Sul “Venerdì” di Repubblica c'è la rubrica di Natalia Aspesi e sul numero di oggi c'è una lettera di un padre. 
Sembra scritta apposta per questo 3D, sentite qua:

“...ho tradito mia moglie più e più volte, in alcune lei ha capito cosa stava accadendo, e ha affrontato la cosa, in altre non ha «visto». Mi ha perdonato, ha retto il timore della nostra famiglia.
Oggi non mi ama più. Succede. Per noia, consunzione, logoramento, o forse perché l'ho tradita, ma abbiamo tre figli meravigliosi, di 12, 10 e 8 anni, che sono la nostra gioia più grande. Noi due non ci amiamo più, a volte ci sopportiamo, di sicuro ci evitiamo, ci stiamo accuratamente lontani e cerchiamo di litigare il meno possibile, perché, quando accade, entrambi vediamo il dolore e lo sgomento negli occhi dei nostri figli. Allora le chiedo: è davvero la separazione la soluzione meno dannosa? Ma per chi? Forse per noi? E quando la smetteremo con questo dannato egoismo per cui esiste solo l'io? Guardo i miei bambini e penso che piuttosto che farli crescere senza di me e senza una famiglia, accetto una vita monca e detestabile, ma che sia migliore per loro. Sono stato un grandissimo egoista, non voglio esserlo ancora a scapito dei miei bambini. Lotterò per tenere unita questa famiglia ferita e lo farò per loro, non per me. Bisogna lottare, tener duro. Perché i miei figli hanno più diritti di me, i diritti dell'innocenza”.

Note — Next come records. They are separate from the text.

(* ===== verification/Cli.v ===== *)
(** src/cmd/buktio: the operator's command line (main.go, compose.go, ops.go, backup.go,
    cluster.go, dbconvert.go).

    A command runs in a state that holds the file system of Secrets.v and what the
    program did to the outside, in order: docker commands, requests to the API, lines
    printed, pauses.  What docker and the API answer, and the text of the time, are
    parameters.  Commands take their arguments and flags as cobra hands them over. *)
From Stdlib Require Import Ascii.
From S2P Require Import Prelude GoStrings JsonText GoTime Config Backups Encoding Secrets Json.
#[local] Open Scope string_scope.
Import Secrets.

Module Cli.

Record HttpRequest := mkHttpRequest {
  hr_Method : str; hr_URL : str; hr_Authorization : str; hr_Body : option (gmap str str) }.
Record HttpResponse := mkHttpResponse { hs_StatusCode : Z; hs_Body : str }.

Inductive Act :=
  (** working directory, arguments after "docker", standard input; the error and the output *)
  | Ran (dir : str) (args : list str) (input : str) (err : option str) (output : str)
  | Called (r : HttpRequest) (answer : str + HttpResponse)
  | Printed (line : str)
  | Slept (seconds : Z).
Record Host := mkHost { h_fs : FS; h_acts : list Act }.
(** C3.  [Pix2PixLoss] is the [SumExecutor] of [GeneratorL1] times
    [l1_loss_weight] and the selected adversarial generator loss times
    [adversarial_loss_weight], followed by [FeatureMatchingLoss] times
    [feature_matching_weight] exactly when [use_feature_matching_loss] is
    set; [Pix2PixLossSemantic] is the same with [CategoricalCrossEntropy]
    times [cross_entropy_weight] first.  Called, the composite yields the
    sum of its components' tensors, each scaled by its weight. *)
Theorem Pix2PixLoss_weighted_sum
  (first_weight adversarial_loss_weight feature_matching_weight : weight)
  (adversarial_loss_type : py_value) (use_feature_matching_loss : bool)
  (adversarial : ExecutorClass) :
  get_adversarial_loss_generator adversarial_loss_type = Ok adversarial ->
  let summands (first : ExecutorClass) : list (Executor weight) :=
    ([Mul (New first) first_weight; Mul (New adversarial) adversarial_loss_weight]
     ++ (if use_feature_matching_loss
         then [Mul (New FeatureMatchingLoss) feature_matching_weight]
         else []))%list in
  Pix2PixLoss first_weight adversarial_loss_weight feature_matching_weight
    adversarial_loss_type use_feature_matching_loss
  = Ok (SumExecutor (summands GeneratorL1))
  /\ Pix2PixLossSemantic first_weight adversarial_loss_weight
       feature_matching_weight adversarial_loss_type use_feature_matching_loss
     = Ok (SumExecutor (summands CategoricalCrossEntropy))
  /\ (forall first,
        first = GeneratorL1 \/ first = CategoricalCrossEntropy ->
        (len (summands first) = 3%nat <-> use_feature_matching_loss = true)
        /\ (len (summands first) = 2%nat <-> use_feature_matching_loss = false)
        /\ ((exists w, In (Mul (New FeatureMatchingLoss) w) (summands first))
            <-> use_feature_matching_loss = true))
  /\ (forall (TF : TensorFlow) (scale : weight -> tensor -> tensor)
        (component : ExecutorClass -> result tensor)
        (first : ExecutorClass) (first_loss adversarial_loss : tensor),
        component first = Ok first_loss ->
        component adversarial = Ok adversarial_loss ->
        (use_feature_matching_loss = false ->
           Executor_call scale component (SumExecutor (summands first))
           = Ok (add_n [scale first_weight first_loss;
                        scale adversarial_loss_weight adversarial_loss]))
        /\ (forall feature_matching_loss : tensor,
              use_feature_matching_loss = true ->
              component FeatureMatchingLoss = Ok feature_matching_loss ->
              Executor_call scale component (SumExecutor (summands first))
              = Ok (add_n [scale first_weight first_loss;
                           scale adversarial_loss_weight adversarial_loss;
                           scale feature_matching_weight feature_matching_loss]))).
Proof.
  intros Hadv summands.
  assert (Hcls := generator_loss_classes _ _ Hadv).
  split; [|split; [|split]].
  - unfold Pix2PixLoss. rewrite Hadv. simpl.
    subst summands.
    destruct use_feature_matching_loss; reflexivity.
  - unfold Pix2PixLossSemantic. rewrite Hadv. simpl.
    subst summands.
    destruct use_feature_matching_loss; reflexivity.
  - intros first Hfirst. subst summands.
    destruct use_feature_matching_loss; simpl.
    + repeat split; auto; try discriminate.
      intros _. exists feature_matching_weight. auto.
    + repeat split; auto; try discriminate.
      intros [w [H|[H|[]]]].
      * destruct Hfirst; subst first; discriminate H.
      * destruct Hcls; subst adversarial; discriminate H.
  - intros TF scale component first first_loss adversarial_loss Hf Ha.
    subst summands. split.
    + intros ->. simpl. rewrite Hf, Ha. reflexivity.
    + intros feature_matching_loss -> Hfm. simpl. rewrite Hf, Ha, Hfm.
      reflexivity.
Qed.
Lemma other_instance_misses_witness :
  ∃ W',
    invoke ex_run (ex_binder None) "compute" 1 [VInt 10] []
      (invoke_seq ex_run (ex_binder None) "compute" 0
         [([VInt 10], [])] ex_world)
    = ((ex_run ex_compute 1 [VInt 10] []
          (user (invoke_seq ex_run (ex_binder None) "compute" 0
                   [([VInt 10], [])] ex_world))).1, W') ∧
    calls W' = calls (invoke_seq ex_run (ex_binder None) "compute" 0
                        [([VInt 10], [])] ex_world)
               ++ [mkCall ex_compute 1 [VInt 10] []].
Proof.
  apply (other_instance_misses ex_run (ex_binder None) "compute" ex_compute
           0 1 ex_world (mkInstance "D" (Dict ∅) true) ∅
           [([VInt 10], [])] [VInt 10] []).
  - apply ex_attached.
  - apply ex_world_wf.
  - lia.
  - reflexivity.
  - reflexivity.
  - reflexivity.
  - reflexivity.
Defined.

Lemma table_stays_within_capacity_witness :
  table_ok (Z.max 0 <$> maxsize (ex_binder (Some 1%Z)))
    (instance_table "compute"
       (invoke_seq ex_run (ex_binder (Some 1%Z)) "compute" 0
          [([VInt 1], []); ([VInt 2], []); ([VInt 1], [])] ex_world) 0).
Proof.
  apply (table_stays_within_capacity ex_run (ex_binder (Some 1%Z)) "compute"
           ex_compute 0 [([VInt 1], []); ([VInt 2], []); ([VInt 1], [])]
           (ex_attached _) ex_world (mkInstance "C" (Dict ∅) true) ∅).
  - apply ex_world_wf.
  - reflexivity.
  - reflexivity.
  - split; [apply NoDup_nil_2|vm_compute; lia].
Defined.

Il punto di vista di questo padre è comprensibile e umano, anzi umanissimo. Impossibile biasimarlo, si può solo comprenderlo. 
La Aspesi gli risponde impietosa ma illuminante come sempre. Leggete cosa dice, ecco il testo integrale:

“Lei è sicuro che i suoi figli si trovino bene in una famiglia che lei definisce «ferita»? E' certo che non si accorgano dell'assenza di amore tra i loro genitori che a malapena si sopportano? Quale idea si faranno del matrimonio, dell'amore, di una famiglia che sta insieme solo con l'ipocrisia? E se mai un giorno i vostri figli vi chiederanno perché avete scelto di essere infelici e voi gli risponderete «per voi», non li caricherete di una responsabilità che potrebbe ferirli molto? I vostri figli conosceranno certamente altri bambini figli di separati, che se la passano benissimo, anche perché non devono, come i vostri, assistere ogni tanto agli amari litigi tra genitori. Mi perdoni se sono dura: ma se teneva tanto alla famiglia, perché ha tradito sua moglie «più e più volte»? Perché non ha pensato, «più e più volte» che sua moglie poteva mandarla a quel paese, pretendendo la separazione? Oltretutto lei mi sembra troppo sicuro di sé: chi non le dice che sua moglie, che non l'ama più, si innamori di qualcuno e capisca che anche i vostri figli hanno il diritto di vedere almeno un genitore, se non tutti e due, assolutamente felice?”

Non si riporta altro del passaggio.